Desire and depression.

Sometimes, when women come into the center with low desire we talk to them about anti=depressants. The reaction isn’t always good: “You think I’m depressed? I’mhere to talk about my lack of sex drive!”

Life situations and hormones can play a role in depression. Serotonin, the hormone normally associated with depression, isn’t the only culprit. Testosterone may also have an effect on mood. As an essential hormone needed for desire, low Testosterone levels may contribute to mild feelings of depression as well as low desire for sex.

So it would make sense that if a women is experiencing low desire, she may also have low testosterone levels and that may be affected her moods.

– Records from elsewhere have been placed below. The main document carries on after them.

(* ===== verification/ApiMethods1.v ===== *)
(** * The table of the bindings: methods, part 1 of 5

    bindings/modulegen__gcc_ILP32.py: the constructors, methods, attributes and operators of the
    classes from ns3::Address to ns3::NetDeviceContainer, one definition for each function. *)
From Stdlib Require Import ZArith Ascii String.
From stdpp Require Import base list strings.
From S2P Require Import Prelude PyStr Pybindgen.

Module ApiMethods1.
Import Pybindgen.
(* ===== verification/ApiMethods2.v ===== *)
(** * The table of the bindings: methods, part 2 of 5

    bindings/modulegen__gcc_ILP32.py: the constructors, methods, attributes and operators of the
    classes from ns3::NodeContainer to ns3::Ipv6Header, one definition for each function. *)
From Stdlib Require Import ZArith Ascii String.
From stdpp Require Import base list strings.
From S2P Require Import Prelude PyStr Pybindgen.

Module ApiMethods2.
Import Pybindgen.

If your relationship is unstable lately, or if life is stressful and you haven’t had appropriate time to give to yourself and your partner, you may feel ‘down’ and exhausted from dealing with this. You may miss the comfort of a loving connection, you may feel lonely and estranged. You may wonder when you’ll have the chance to focus on sex in your life without the myriad interruptions we experience. Who wouldn’t be a little depressed!

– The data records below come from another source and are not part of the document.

(* ===== verification/ApiMethods4.v ===== *)
(** * The table of the bindings: methods, part 4 of 5

    bindings/modulegen__gcc_ILP32.py: the constructors, methods, attributes and operators of the
    classes from ns3::DceManagerHelper to ns3::Ipv6Linux, one definition for each function. *)
From Stdlib Require Import ZArith Ascii String.
From stdpp Require Import base list strings.
From S2P Require Import Prelude PyStr Pybindgen.

Module ApiMethods4.
Import Pybindgen.
(* ===== verification/ApiMethods5.v ===== *)
(** * The table of the bindings: methods, part 5 of 5

    bindings/modulegen__gcc_ILP32.py: the constructors, methods, attributes and operators of the
    classes from ns3::Ipv6PmtuCache to ns3::Hash::Function::Murmur3, one definition for each function. *)
From Stdlib Require Import ZArith Ascii String.
From stdpp Require Import base list strings.
From S2P Require Import Prelude PyStr Pybindgen.

Module ApiMethods5.
Import Pybindgen.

When we prescribe treatment for low desire, after conducting significant blood work and a physical exam, we investigate levels of testosterone along with other hormones. Depending upon the patient, treatment will be individualized; but the message is same: your depression may or may not be the ‘I can’t get out of bed’ kind of depression, but mild or low grade depression can go hand in hand with low interest in sex . Although people may have a negative association with depression and anti-depressants, it is completely normal to experience some depression with a lack of desire.

So, don’t be afraid to bring up the issue of low desire with your practitioner. You may find yourself solving more than one problem when you when you do.